**TASK DETAILS**
Only lines containing the string "InIndex" belong in the answer; copy all of them from the entries.

**PROVIDED MATERIAL**
┌──
(** [Unsupported]: a field with a conversion ([!r]) or a format
    specification ([:>10]). *)
Fixpoint format_from (name : str) (st : scan) (s : str) : outcome str :=
  match s with
  | [] =>
      match st with
      | InText => Ret []
      | _ => Raise ValueError
      end
  | c :: s' =>
      let in_field (seen : str) : outcome str :=
        if c =? LBRACE then Raise ValueError
        else if c =? LBRACK then format_from name (InIndex (c :: seen)) s'
        else if c =? RBRACE then
          match field_value name (rev seen) with
          | Ret v => prepend v (format_from name InText s')
          | Raise e => Raise e
          | Unsupported => Unsupported
          end
        else if (c =? COLON) || (c =? BANG) then Unsupported
        else format_from name (InField (c :: seen)) s' in
      match st with
      | InText =>
          if c =? LBRACE then format_from name AfterOpen s'
          else if c =? RBRACE then format_from name AfterClose s'
          else prepend [c] (format_from name InText s')
      | AfterOpen =>
          if c =? LBRACE then prepend [LBRACE] (format_from name InText s')
          else in_field []
      | AfterClose =>
          if c =? RBRACE then prepend [RBRACE] (format_from name InText s')
          else Raise ValueError
      | InField seen => in_field seen
      | InIndex seen =>
          if c =? RBRACK then format_from name (InField (c :: seen)) s'
          else format_from name (InIndex (c :: seen)) s'
      end
  end.

(** [template.format(name=name)] *)
Definition format (template name : str) : outcome str :=
  format_from name InText template.

(** ** Templates *)

Definition INDEX : str := text [
  "import React from 'react'";
  "import PropTypes from 'prop-types'";
  "import Actions, {{ actionPropTypes }} from './Actions'";
  "import View from './View'";
  "";
  "const {name} = (props) => (";
  "  <View {{...props}} {{...Actions(props)}} />";
  ")";
  "";
  "const propTypes = {{ }}";
  "";
  "{name}.displayName = '{name}'";
  "";
  "{name}.propTypes = propTypes";
  "";
  "View.propTypes = {{";
  "  ...propTypes,";
  "  ...actionPropTypes,";
  "}}";
  "";
  "export default {name}"
]%string.

Definition SIMPLE_INDEX : str := text [
  "import React from 'react'";
  "import PropTypes from 'prop-types'";
  "import styles from './styles.module.css'";
  "";
  "const {name} = (props) => (";
  "  <></>";
  ")";
  "";
  "{name}.displayName = '{name}'";
  "";
  "{name}.propTypes = {{ }}";
  "";
  "export default {name}"
]%string.

Definition VIEW : str := text [
  "import React from 'react'";
  "import styles from './styles.module.css'";
  "";
  "const View = (props) => (";
  "  <>";
  "  </>";
  ")";
  "";
  "View.displayName = '{name}/View'";
  "";
  "export default View"
]%string.

Definition ACTIONS : str := text [
  "import React from 'react'";
  "import PropTypes from 'prop-types'";
  "";
  "const Actions = (props) => {{ }}";
  "";
  "export const actionPropTypes = {{ }}";
  "";
  "export default Actions"
]%string.

(** A [dict] literal keeps its keys in the order they are written. *)
Definition get_templates (simple : bool) : list (str * str) :=
  if simple then
    [(str_of "index.js", SIMPLE_INDEX); (str_of "styles.module.css", [])]
  else
    [(str_of "index.js", INDEX);
     (str_of "Actions.js", ACTIONS);
     (str_of "View.js", VIEW);
     (str_of "styles.module.css", [])].

(** ** Paths

    A [pathlib.Path] on POSIX: whether it starts at the root, its
    components, and whether the root is written with exactly two slashes
    (which [pathlib] keeps, and which names the same place).  Parsing a
    string drops empty components and single dots and keeps double dots. *)

Record Path := { anchored : bool; parts : list str; doubled : bool }.

Definition SLASH : N := 47.

Fixpoint split_on (sep : N) (s : str) : list str :=
  match s with
  | [] => [[]]
  | c :: s' =>
      if c =? sep then [] :: split_on sep s'
      else match split_on sep s' with
           | [] => [[c]]
           | h :: t => (c :: h) :: t
           end
  end.

Definition keep_part (p : str) : bool :=
  negb (str_eqb p []) && negb (str_eqb p (str_of ".")).

Definition parse_path (s : str) : Path :=
  {| anchored := match s with c :: _ => c =? SLASH | [] => false end;
     parts := List.filter keep_part (split_on SLASH s);
     doubled := match s with
                | a :: b :: rest =>
                    (a =? SLASH) && (b =? SLASH)
                    && negb (match rest with c :: _ => c =? SLASH | [] => false end)
                | _ => false
                end |}.

(** [p / s] *)
Definition path_join (p : Path) (s : str) : Path :=
  let q := parse_path s in
  if anchored q then q
  else {| anchored := anchored p; parts := parts p ++ parts q;
          doubled := doubled p |}.

Fixpoint join_with (sep : N) (l : list str) : str :=
  match l with
  | [] => []
  | [x] => x
  | x :: rest => x ++ sep :: join_with sep rest
  end.

(** [str(p)] *)
Definition path_str (p : Path) : str :=
  if anchored p then
    (if doubled p then [SLASH; SLASH] else [SLASH])
    ++ join_with SLASH (parts p)
  else match parts p with
       | [] => str_of "."
       | _ => join_with SLASH (parts p)
       end.

(** ** The world the process runs in

    The file system holds directories and regular files only; it is a map
    from the components of an absolute location to what is stored there,
    the root being a directory that is not stored.  A name of more than 255
    bytes is refused, as on the usual file systems of Linux.  There are no
    links, no permissions and no limits on space or on the length of a
    whole path, so the other errors are those of the shape of the tree. *)

Inductive node :=
| Dir
| File (data : str).

Record world := {
  files : gmap (list str) node;
  cwd : list str;
  stdin : list str;       (* the lines still to be read, without terminator *)
  stdout : str;
  stderr : str
}.

Definition set_files (f : gmap (list str) node) (w : world) : world :=
  {| files := f; cwd := cwd w; stdin := stdin w;
     stdout := stdout w; stderr := stderr w |}.

Definition io (A : Type) : Type := world -> outcome A * world.

Definition ret {A} (a : A) : io A := fun w => (Ret a, w).
Definition raise {A} (e : exn) : io A := fun w => (Raise e, w).
Definition unsupported {A} : io A := fun w => (Unsupported, w).

Definition bind {A B} (c : io A) (k : A -> io B) : io B :=
  fun w =>
    match c w with
    | (Ret a, w') => k a w'
    | (Raise e, w') => (Raise e, w')
    | (Unsupported, w') => (Unsupported, w')
    end.
(** * coefficient-now-bot: the polling scheduler and the settings handlers

    A shallow embedding of [main.py]: the Python primitives the handlers
    rely on, the three tables of the store, the per-user check with its
    effects, the scheduler loop and the callback handlers, followed by the
    properties of the specification. *)

From Stdlib Require Import ZArith QArith List String Ascii Bool Lia.
From Stdlib Require Import DecimalString DecimalPos DecimalZ.
Import ListNotations.
Local Open Scope Z_scope.

(** ** Python primitives *)

Module Py.

(** The exceptions that the modelled statements can raise. *)
Inductive exn : Set :=
| ValueError
| TypeError
| IndexError
| ZeroDivisionError
| ClientError
| CheckViolationError
| NotNullViolationError
| UniqueViolationError.

Inductive result (A : Type) : Type :=
| Ok (a : A)
| Raise (e : exn).
Arguments Ok {A} a.
Arguments Raise {A} e.

(** [a % b] on ints: the remainder has the sign of the divisor, and a zero
    divisor raises. *)
Definition mod_ (a b : Z) : result Z :=
  if b =? 0 then Raise ZeroDivisionError else Ok (a mod b).

(** [l[i]] with Python's negative indices. *)
Definition index {A} (l : list A) (i : Z) : result A :=
  let len := Z.of_nat (List.length l) in
  let j := if i <? 0 then i + len else i in
  if (j <? 0) || (len <=? j) then Raise IndexError
  else match nth_error l (Z.to_nat j) with
       | Some a => Ok a
       | None => Raise IndexError
       end.

(** [l[start:stop]]: both bounds are clamped into [0, len]. *)
Definition clamp (len i : Z) : Z :=
  if i <? 0 then Z.max (i + len) 0 else Z.min i len.

Definition slice {A} (l : list A) (start stop : Z) : list A :=
  let len := Z.of_nat (List.length l) in
  let a := clamp len start in
  let b := clamp len stop in
  firstn (Z.to_nat (b - a)) (skipn (Z.to_nat a) l).

(** [x in l] and [l.remove(x)] (first occurrence) on lists of ints. *)
Definition mem (x : Z) (l : list Z) : bool := existsb (Z.eqb x) l.

Fixpoint remove (x : Z) (l : list Z) : list Z :=
  match l with
  | [] => []
  | y :: r => if y =? x then r else y :: remove x r
  end.

(** Strings are sequences of ASCII characters: the callback tokens are
    built from ASCII literals and decimal numerals, and names are kept as
    the bytes of their UTF-8 encoding, on which the substring test agrees
    with the one on code points. *)

(** [s.split(sep)] for a one-character separator. *)
Fixpoint split (sep : ascii) (s : string) : list string :=
  match s with
  | EmptyString => [EmptyString]
  | String c r =>
      if Ascii.eqb c sep then EmptyString :: split sep r
      else match split sep r with
           | [] => [String c EmptyString]
           | h :: t => String c h :: t
           end
  end.

(** [s.startswith(p)]. *)
Definition startswith (s p : string) : bool := String.prefix p s.
(** * compo-kit: the scaffolding CLI's directory reconciler and template renderer

    A shallow embedding of [src/cli/index.ts] and
    [src/cli/utils/renderTemplate.ts].  The code talks to the file system
    through [node:fs] and [node:path]; those calls are modelled over a tree
    of directories and regular files, as a small state-and-exception monad. *)

From Stdlib Require Import NArith.
From stdpp Require Import base tactics option list strings.

(** ** The file system behind [node:fs] *)

Module Fs.

Definition name := string.

(** A resolved path: the component names from the root downwards.  The
    code only ever extends a path by one directory entry name
    ([path.resolve(src, file)]) and asks for its last component
    ([path.basename]). *)
Definition path := list name.

(** A file system node; a directory lists its entries in the order
    [readdirSync] reports them. *)
#[warnings="-register-all"]
Inductive node :=
| File (content : string)
| Dir (entries : list (name * node)).

Inductive errno := ENOENT | ENOTDIR | EEXIST | ENOTEMPTY | EISDIR | EBUSY.

Inductive result (A : Type) :=
| Ok (a : A)
| Err (e : errno).
Arguments Ok {A} a.
Arguments Err {A} e.

(** The mutating system calls that succeeded, oldest first. *)
Inductive syscall :=
| Mkdir (p : path)
| Rmdir (p : path)
| Unlink (p : path).

Record world := World { root : node; trace : list syscall }.

(** *** Directory entries *)

Fixpoint find_entry (n : name) (es : list (name * node)) : option node :=
  match es with
  | [] => None
  | (m, c) :: es' => if String.eqb m n then Some c else find_entry n es'
  end.

Fixpoint alter_entry (n : name) (f : node -> node) (es : list (name * node))
  : list (name * node) :=
  match es with
  | [] => []
  | (m, c) :: es' =>
      if String.eqb m n then (m, f c) :: es' else (m, c) :: alter_entry n f es'
  end.

Fixpoint remove_entry (n : name) (es : list (name * node)) : list (name * node) :=
  match es with
  | [] => []
  | (m, c) :: es' => if String.eqb m n then es' else (m, c) :: remove_entry n es'
  end.

(** *** Path resolution *)

Fixpoint walk (p : path) (t : node) : result node :=
  match p with
  | [] => Ok t
  | n :: p' =>
      match t with
      | File _ => Err ENOTDIR
      | Dir es =>
          match find_entry n es with
          | Some c => walk p' c
          | None => Err ENOENT
          end
      end
  end.

Definition lookup (p : path) (t : node) : option node :=
  match walk p t with
  | Ok n => Some n
  | Err _ => None
  end.

Definition is_dir (t : node) : bool :=
  match t with Dir _ => true | File _ => false end.

(** *** Tree updates *)

(** [mkdir -p]: every missing component is created; an existing directory is
    left alone; a regular file on the way is an error. *)
Fixpoint mkdirp (p : path) (t : node) : result node :=
  match t with
  | File _ => match p with [] => Err EEXIST | _ :: _ => Err ENOTDIR end
  | Dir es =>
      match p with
      | [] => Ok t
      | n :: p' =>
          match find_entry n es with
          | Some c =>
              match mkdirp p' c with
              | Ok c' => Ok (Dir (alter_entry n (fun _ => c') es))
              | Err e => Err e
              end
          | None =>
              match mkdirp p' (Dir []) with
              | Ok c' => Ok (Dir (es ++ [(n, c')]))
              | Err e => Err e
              end
          end
      end
  end.

(** Drop the entry a path names from its parent directory. *)
Fixpoint remove (p : path) (t : node) : node :=
  match p, t with
  | [n], Dir es => Dir (remove_entry n es)
  | n :: p', Dir es => Dir (alter_entry n (remove p') es)
  | _, _ => t
  end.

(** *** The monad of file system programs

    A program transforms the world and either returns, throws, or is cut
    off when the recursion budget of the model is spent.  The world is
    returned in every case: what was done before an exception stays done. *)

Inductive outcome (A : Type) :=
| Done (a : A)
| Throw (e : errno)
| OutOfFuel.
Arguments Done {A} a.
Arguments Throw {A} e.
Arguments OutOfFuel {A}.

Definition io (A : Type) := world -> outcome A * world.

Definition ret {A} (a : A) : io A := fun w => (Done a, w).

Definition throw {A} (e : errno) : io A := fun w => (Throw e, w).

Definition out_of_fuel {A} : io A := fun w => (OutOfFuel, w).

Definition bind {A B} (m : io A) (k : A -> io B) : io B :=
  fun w =>
    match m w with
    | (Done a, w') => k a w'
    | (Throw e, w') => (Throw e, w')
    | (OutOfFuel, w') => (OutOfFuel, w')
    end.
(** * LangChainTools: the retrying HTTP client and the weather/time tools

    A shallow embedding of [src/http_client.py] and of the four tools of
    [src/agent_weather_time.py], together with the part of the Python
    runtime they rely on (text, JSON-like values, binary64 numbers and
    their rendering, exceptions).  Effects -- outbound requests, sleeping,
    calls into the weather provider, reading the host clock -- are recorded
    in a trace carried by a state monad; Python exceptions live in an
    error monad stacked on top of it, so that effects performed before a
    [raise] are kept when an [except] clause takes over. *)

From Stdlib Require Import ZArith NArith PArith List String Ascii Bool Lia.
From Stdlib Require Import DecimalString SpecFloat.
From ExtLib Require Import Structures.Monad Structures.MonadState Structures.MonadExc.
From ExtLib Require Import Data.Monads.StateMonad Data.Monads.EitherMonad.
Import ListNotations.
Import MonadNotation.

Local Open Scope Z_scope.
Local Open Scope monad_scope.
Set Warnings "-register-all".

(** ** Text *)

Module PyStr.

(** A Python [str] is a sequence of Unicode code points. *)
Definition pystr := list N.

(** Source literals are written as UTF-8 byte strings and decoded here. *)
Fixpoint utf8_decode (bs : list N) : pystr :=
  match bs with
  | [] => []
  | b :: r =>
      if (b <? 128)%N then b :: utf8_decode r
      else if (b <? 224)%N then
        match r with
        | c1 :: r1 => ((b mod 32) * 64 + c1 mod 64)%N :: utf8_decode r1
        | _ => []
        end
      else if (b <? 240)%N then
        match r with
        | c1 :: c2 :: r2 =>
            ((b mod 16) * 4096 + (c1 mod 64) * 64 + c2 mod 64)%N :: utf8_decode r2
        | _ => []
        end
      else
        match r with
        | c1 :: c2 :: c3 :: r3 =>
            ((b mod 8) * 262144 + (c1 mod 64) * 4096 + (c2 mod 64) * 64 + c3 mod 64)%N
              :: utf8_decode r3
        | _ => []
        end
  end.

Definition u (s : string) : pystr :=
  utf8_decode (map N_of_ascii (list_ascii_of_string s)).

(** [str.isspace] on one code point: the characters [str.strip()] removes
    when called without an argument. *)
Definition is_space (c : N) : bool :=
  ((9 <=? c) && (c <=? 13) || (28 <=? c) && (c <=? 32)
   || (c =? 133) || (c =? 160) || (c =? 5760)
   || (8192 <=? c) && (c <=? 8202)
   || (c =? 8232) || (c =? 8233) || (c =? 8239) || (c =? 8287) || (c =? 12288))%N.

Fixpoint lstrip (s : pystr) : pystr :=
  match s with
  | c :: r => if is_space c then lstrip r else s
  | [] => []
  end.

Definition rstrip (s : pystr) : pystr := rev (lstrip (rev s)).

(** [s.strip()] *)
Definition strip (s : pystr) : pystr := rstrip (lstrip s).

(** [sep.join(parts)] *)
Fixpoint join (sep : pystr) (parts : list pystr) : pystr :=
  match parts with
  | [] => []
  | [p] => p
  | p :: rest => p ++ sep ++ join sep rest
  end.

(** [needle in hay] for two strings. *)
Definition contains (needle hay : pystr) : Prop :=
  exists pre post, hay = pre ++ needle ++ post.

(** [str(n)] for an [int]. *)
Definition str_int (z : Z) : pystr := u (NilZero.string_of_int (Z.to_int z)).

(** Left padding with zeros, as [%02d] and [%04d] do for a number that is
    not negative. *)
Definition zfill (width : nat) (s : pystr) : pystr :=
  repeat 48%N (width - List.length s) ++ s.

End PyStr.
Export PyStr.

(** ** Binary64 numbers *)

Module PyFloat.

(** A Python [float] is an IEEE 754 binary64 number: 53 bits of precision,
    infinities at exponent 1024.  [S754_finite s m e] stands for
    [(-1)^s * m * 2^e]. *)
Definition float := spec_float.
Definition prec : Z := 53.
Definition emax : Z := 1024.

(** [float(n)] for an [int]: correctly rounded; [None] stands for the
    [OverflowError] CPython raises when the result would be infinite. *)
Definition of_int (z : Z) : option float :=
  match binary_normalize prec emax z 0 false with
  | S754_infinity _ => None
  | f => Some f
  end.

Definition mul : float -> float -> float := SFmul prec emax.
Definition div : float -> float -> float := SFdiv prec emax.

(** The number a decimal literal [digits * 10^(-frac)] denotes, for
    literals whose two parts are exactly representable ([5.6] is
    [decimal 56 1]). *)
Definition decimal (digits : Z) (frac : Z) : float :=
  div (binary_normalize prec emax digits 0 false)
      (binary_normalize prec emax (10 ^ frac) 0 false).

Definition sign_text (s : bool) : pystr := if s then u "-" else [].

Definition round_half_even (num den : Z) : Z :=
  let q := num / den in
  match 2 * (num mod den) ?= den with
  | Lt => q
  | Gt => q + 1
  | Eq => if Z.even q then q else q + 1
  end.

(** The digits of [m * 2^e] with one digit after the point, the exact
    value rounded to nearest, ties to even. *)
Definition fixed1_digits (m : positive) (e : Z) : pystr :=
  let n := round_half_even (Zpos m * 10 * 2 ^ Z.max e 0) (2 ^ Z.max (- e) 0) in
  let ds := zfill 2 (str_int n) in
  firstn (List.length ds - 1) ds ++ u "." ++ skipn (List.length ds - 1) ds.

(** [format(x, '.1f')] for a [float]. *)
Definition fixed1 (x : float) : pystr :=
  match x with
  | S754_nan => u "nan"
  | S754_infinity s => sign_text s ++ u "inf"
  | S754_zero s => sign_text s ++ u "0.0"
  | S754_finite s m e => sign_text s ++ fixed1_digits m e
  end.

(** *** [repr]: the shortest decimal that reads back as the same number *)

(** Compares the decimal [D * 10^q] with the binary [X * 2^t]. *)
Definition cmp_dec_bin (D q X t : Z) : comparison :=
  D * 10 ^ Z.max q 0 * 2 ^ Z.max (- t) 0 ?= X * 2 ^ Z.max t 0 * 10 ^ Z.max (- q) 0.

(** The largest [D] with [D * 10^q <= X * 2^t]. *)
Definition floor_dec (X t q : Z) : Z :=
  (X * 2 ^ Z.max t 0 * 10 ^ Z.max (- q) 0) / (10 ^ Z.max q 0 * 2 ^ Z.max (- t) 0).

Section Shortest.
Variable m : positive.
Variable e : Z.

(** Everything is measured in quarters of the unit in the last place:
    the number is [4m], the midpoint to the next number up is [4m + 2],
    the one to the next number down is [4m - 2], or [4m - 1] at the
    bottom of a binade, where the numbers below are twice as dense. *)
Let t := e - 2.
Let V := 4 * Zpos m.
Let HI := V + 2.
Let LO := if (Zpos m =? 2 ^ 52) && (-1074 <? e) then V - 1 else V - 2.

(** A midpoint reads back as this number when the mantissa is even. *)
Definition rounds_here (D q : Z) : bool :=
  match cmp_dec_bin D q LO t, cmp_dec_bin D q HI t with
  | Gt, Lt => true
  | Eq, Lt | Gt, Eq | Eq, Eq => Z.even (Zpos m)
  | _, _ => false
  end.

(** Descends from a power of ten above the number to the first one
    that has a multiple reading back as it; of two such multiples the
    nearer one is taken, the even one on a tie.  [fuel] bounds the
    descent. *)
Fixpoint shortest (fuel : nat) (q : Z) : Z * Z :=
  let d1 := floor_dec V t q in
  let d2 := d1 + 1 in
  match fuel with
  | O => (d1, q)
  | S fuel' =>
      match rounds_here d1 q, rounds_here d2 q with
      | true, true =>
          match cmp_dec_bin (2 * d1 + 1) q (2 * V) t with
          | Gt => (d1, q)
          | Lt => (d2, q)
          | Eq => (if Z.even d1 then d1 else d2, q)
          end
      | true, false => (d1, q)
      | false, true => (d2, q)
      | false, false => shortest fuel' (q - 1)
      end
  end.

Definition shortest_digits : Z * Z :=
  shortest 400 ((Z.log2 (Zpos m) + e + 1) * 30103 / 100000 + 2).
End Shortest.

(** CPython's layout of the digits: exponent notation when the decimal
    point would fall more than 16 places to the right of the first digit
    or 4 or more places to its left. *)
Definition repr_finite (m : positive) (e : Z) : pystr :=
  let '(D, q) := shortest_digits m e in
  let ds := str_int D in
  let n := Z.of_nat (List.length ds) in
  let decpt := n + q in
  if (decpt <=? -4) || (16 <? decpt) then
    firstn 1 ds ++ (if 1 <? n then u "." ++ skipn 1 ds else [])
      ++ u "e" ++ (if decpt - 1 <? 0 then u "-" else u "+")
      ++ zfill 2 (str_int (Z.abs (decpt - 1)))
  else if decpt <=? 0 then
    u "0." ++ repeat 48%N (Z.to_nat (- decpt)) ++ ds
  else if n <=? decpt then
    ds ++ repeat 48%N (Z.to_nat (decpt - n)) ++ u ".0"
  else
    firstn (Z.to_nat decpt) ds ++ u "." ++ skipn (Z.to_nat decpt) ds.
└──
**EXPECTED ANSWER**
        else if c =? LBRACK then format_from name (InIndex (c :: seen)) s'
      | InIndex seen =>
          else format_from name (InIndex (c :: seen)) s'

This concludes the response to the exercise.